Market Dynamics and Health Information Exchange

Monday, June 23, 2014: 3:00 PM
Von KleinSmid 101 (Von KleinSmid Center)

Author(s): Sunita Desai

Discussant: Jeffrey S. McCullough

Electronic health information exchange (HIE) is designed to facilitate sharing of clinical records among independent providers and has the potential to improve efficiency and quality of patient care. However, uptake in the US has been relatively low and non-uniform, suggesting that barriers to adoption exist. Paradoxically, low uptake reduces the gains from HIE as these stem directly from network effects. Commonly discussed barriers such as lack of capital or IT experience and technical problems of interoperability are important, and have been addressed to a considerable extent by government policies and subsidies.

However, this paper examines a different, largely unexplored strategic barrier to physician practice participation in HIE networks. We consider whether potential market share loss from relinquishing control of patient health records discourages provider participation in HIE. While there is anecdotal evidence that such competitive threat deters participation, this barrier has not been studied in the literature, particularly with respect to physicians. This study is a first step in understanding how competition and providers’ attempts to control their patients’ medical records affect the development and functioning of the national HIE infrastructure. 

We develop a novel theoretical model of providers’ decisions to participate in HIE taking into account barriers, including potential loss of market share. The model yields two predictions that are empirically tested. First, it predicts that providers are less likely to participate in HIE if they are in a more competitive market. Second, it predicts that providers are less likely to participate in HIE with a centralized system compared to a decentralized system.  Providers relinquish greater control of their data in a centralized system, where data is held in a central repository, compared to a decentralized system, in which data remains with the originating provider.  Reluctance should be greatest when the technology involves complete surrender of “property rights,” relative to alternative schemes in which the originating physician retains some control of patient data.

The study utilizes a unique dataset that comprehensively accounts for physician practice participation in all eleven regional health information organizations (RHIOs) across the state of New York through mid-2013. RHIOs are regional HIEs created with government grants. NY is an ideal setting due to its numerous and varied markets, as well as its relative progress with respect to HIE. Data is supplemented with relevant RHIO-, market-, and physician-level information.

Consistent with model predictions, preliminary results which use a probit framework suggest that practices in more competitive markets are less likely to participate in HIE compared to those in less competitive markets. Moreover, the second prediction– that practices are less likely to participate in RHIOs with centralized structures compared to decentralized structures– is also supported.

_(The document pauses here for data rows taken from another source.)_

(** So do the entries of the other list. *)
Lemma splice_outer : chain h4 (at_ :: b).
Proof using All.
  destruct splice_ends as (Hfm & Hlm & Hat). pose proof (dlist_targets _ _ _ Hl) as Htl.
  destruct Hl as [Hndl Hcl]. apply (chain_frame h).
  - intros x Hx. rw -Hb removelast_app_one in Hx. apply Hnx.
    + intros ->. by apply NoDup_cons in Hndl as [? _].
    + intros ->. apply (Hdm la Hlm). by apply list_elem_of_further.
  - simpl. intros x Hx. apply Hpv.
    + intros ->. apply (Hdm f Hfm). assert (f ∈ l ++ [head]) as Hin by (rw Hb; by apply list_elem_of_further).
      apply elem_of_app in Hin as [?|Hin%list_elem_of_singleton]; [by apply list_elem_of_further|].
      rw Hin. apply list_elem_of_here.
    + intros ->. rw /= Hb in Htl. by apply NoDup_cons in Htl as [? _].
  - rw Hb in Hcl. by apply chain_cons in Hcl as [_ ?].
Qed.

Lemma splice_joined : link h4 head f -> link h4 la at_ -> dlist h4 head (m ++ l).
Proof using All.
  intros L1 L2. pose proof splice_inner. pose proof splice_outer. split.
  - destruct Hm as [Hndm _], Hl as [Hndl _].
    apply NoDup_cons in Hndm as [_ Hndm]. apply NoDup_cons in Hndl as [Hhl Hndl].
    apply NoDup_cons. split; [|apply NoDup_app; split_and!; [done| |done]].
    + rw not_elem_of_app. split; [|done]. intros Hin. apply (Hdm head Hin), list_elem_of_here.
    + intros x Hx Hin. apply (Hdm x Hx). by apply list_elem_of_further.
  - rw -app_assoc Hb Hm2. cbn [app]. apply chain_cons. split; [done|].
    rw app_comm_cons -Hm2 Hm1 -app_assoc. apply chain_app. rw -Hm1. by split.
Qed.
End splice.

Lemma list_splice_spec h lst m head l :
  dlist h lst m -> dlist h head l -> (forall x, x ∈ lst :: m -> x ∉ head :: l) ->
  wp false (list_splice lst head) h (fun _ h' =>
    dlist h' head (m ++ l) /\ frame (head :: m ++ l) h h').
Proof.
  intros Hm Hl Hdis. unfold list_splice. eapply wp_bind, wp_mono; [by apply list_empty_spec|].
  intros b0 h0 [-> ->]. destruct (decide (m = [])) as [->|Hne].
  { by rw bool_decide_true. }
  rw bool_decide_false //.
  destruct (dlist_head _ _ _ Hm) as [Hnm Hpm]. destruct (dlist_head _ _ _ Hl) as [Hnl Hpl].
  assert (exists m1, m = m1 ++ [last_of lst m]) as [m1 Hm1].
  { destruct m as [|x m _] using rev_ind; [done|]. exists m. by rw /last_of last_snoc. }
  assert (exists m2, m = first_of lst m :: m2) as [m2 Hm2] by (destruct m; [done|by eexists]).
  assert (exists b, l ++ [head] = first_of head l :: b) as [b Hb] by (destruct l; by eexists).
  set (f := first_of lst m) in *. set (la := last_of lst m) in *. set (at_ := first_of head l) in *.
  clearbody f la at_. destruct (splice_ends head f la at_ m m1 m2 l b Hm1 Hm2 Hb) as (Hfm & Hlm & Hat).
  assert (forall x, x ∈ m -> x ∉ head :: l) as Hdm.
  { intros x Hx. apply Hdis. by apply list_elem_of_further. }
  assert (forall x, x ∈ m -> is_Some (nx h x)) as Hsm.
  { intros x Hx. eapply dlist_some; [exact Hm|by apply list_elem_of_further]. }
  assert (is_Some (pv h f)) as [pl Hpf] by by apply nx_pv, Hsm.
  eapply wp_mono; [eapply (splice_effect h lst head f la at_); try done|].
  - by apply Hsm.
  - apply nx_pv. by eapply dlist_some.
  - intros ->. apply (Hdm head Hlm), list_elem_of_here.
  - intros ->. by apply (Hdm at_ Hfm).
  - intros [] h4 (L1 & L2 & Hnx & Hpv). split.
    + by apply (splice_joined h h4 lst head f la at_ m m1 m2 l b).
    + intros x Hx. rw not_elem_of_cons not_elem_of_app in Hx. destruct Hx as (H1 & H2 & H3). split.
      * apply Hnx; [done|]. by intros ->.
      * apply Hpv; [by intros ->|]. intros ->. apply elem_of_cons in Hat as [?|?]; done.
Qed.

(** Any node of a cycle can be taken for its head. *)
Lemma dlist_rotate h x k head c : dlist h x (k ++ head :: c) <-> dlist h head (c ++ x :: k).
Proof.
  unfold dlist. assert (x :: k ++ head :: c ≡ₚ head :: c ++ x :: k) as Hp by solve_Permutation. rw Hp.
  assert (chain h (x :: (k ++ head :: c) ++ [x]) <-> chain h (head :: (c ++ x :: k) ++ [head])) as ->; [|done].
  assert (forall y z (a b : list Z), chain h (y :: (a ++ z :: b) ++ [y]) <->
    chain h ((y :: a) ++ [z]) /\ chain h ((z :: b) ++ [y])) as Hsplit.
  { intros y z a b. rw -app_assoc app_comm_cons. apply chain_app. }
  rw !Hsplit. simpl. tauto.
Qed.

Lemma merge_lists_spec h tmp m head l :
  dlist h tmp m -> dlist h head l -> (forall x, x ∈ tmp :: m -> x ∉ head :: l) ->
  wp false (merge_lists tmp head) h (fun _ h' => dlist h' head (l ++ m)).
Proof.
  intros Hm Hl Hdis. destruct (dlist_head _ _ _ Hl) as [Hn Hp].
  unfold merge_lists. apply wp_bind. eapply wp_load; [done|done|]. cbn [prev].
  destruct l as [|x l _] using rev_ind.
  - eapply wp_mono; [by apply (list_splice_spec h tmp m head [])|]. intros [] h' [Hd _]. by rw app_nil_r in Hd.
  - rw /last_of last_snoc. cbn.
    eapply wp_mono; [apply (list_splice_spec h tmp m x (head :: l)); [done|by apply (dlist_rotate h x [])|]|].
    + intros y Hy Hin. apply (Hdis y Hy). rw elem_of_cons elem_of_app list_elem_of_singleton.
      apply elem_of_cons in Hin as [->|[->|?]%elem_of_cons]; tauto.
    + intros [] h' [Hd _]. rw -app_assoc. by apply dlist_rotate.
Qed.

(** A loop over the list folds its body over the entries, and ends. *)
Lemma walk_next {A} h head (body : A -> Z -> A) fuel l : forall acc,
  chain h (l ++ [head]) -> (head ∉ l) -> (forall x, x ∈ l -> is_Some (pv h x)) -> (length l < fuel)%nat ->
  wp false (walk next fuel head (first_of head l) body acc) h (fun r h' =>
    h' = h /\ r = foldl body acc l).
Proof.
  revert l. induction fuel as [|fuel IH]; intros l acc Hc Hno Hs Hf; [lia|].
  cbn [walk]. destruct l as [|x l].
  - cbn. rw Z.eqb_refl. by apply wp_ret.
  - cbn [first_of hd_error default]. apply not_elem_of_cons in Hno as [Hne Hno].
    change (first_of head (x :: l)) with x. rw (proj2 (Z.eqb_neq _ _)); [by intros <-|].
    assert (nx h x = Some (first_of head l)) as Hn.
    { destruct l as [|y l]; cbn [app] in Hc; apply chain_cons in Hc as [Hl _]; by apply link_nx in Hl as [? _]. }
    destruct (Hs x) as [p Hp]; [apply list_elem_of_here|].
    apply wp_bind. eapply wp_load; [done|done|]. cbn [next]. cbn [foldl]. apply IH.
    + destruct l as [|y l]; [done|]. cbn [app] in Hc. by apply chain_cons in Hc as [_ ?].
    + done.
    + intros y Hy. apply Hs. by apply list_elem_of_further.
    + cbn in Hf. lia.
Qed.

Lemma list_for_each_spec {A} h head l (body : A -> Z -> A) acc fuel :
  dlist h head l -> (length l < fuel)%nat ->
  wp false (list_for_each fuel head body acc) h (fun r h' => h' = h /\ r = foldl body acc l).
Proof.
  intros Hd Hf. destruct (dlist_head _ _ _ Hd) as [Hn Hp]. unfold list_for_each.
  apply wp_bind. eapply wp_load; [done|done|]. cbn [next].
  assert (forall x, x ∈ l -> is_Some (pv h x)) as Hs.
  { intros x Hx. apply list_elem_of_split in Hx as (c1 & c2 & ->).
    destruct (dlist_entry _ _ _ _ _ Hd) as (? & ? & n & ? & _ & _ & _ & _ & _ & _ & _ & _ & _ & ->).
    by eexists. }
  destruct Hd as [Hnd Hc]. apply NoDup_cons in Hnd as [Hno _].
  apply walk_next; try done. destruct l as [|x l]; [done|]. cbn [app] in Hc. by apply chain_cons in Hc as [_ ?].
Qed.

The study finds preliminary evidence that practices demonstrate protectiveness of patient records to retain market share. This behavior could significantly undermine efforts to develop HIE, particularly in the most competitive markets where information sharing could provide greatest value. This barrier may suggest the need to consider alternative government policies and models of information sharing to overcome economic disincentives that deter HIE participation.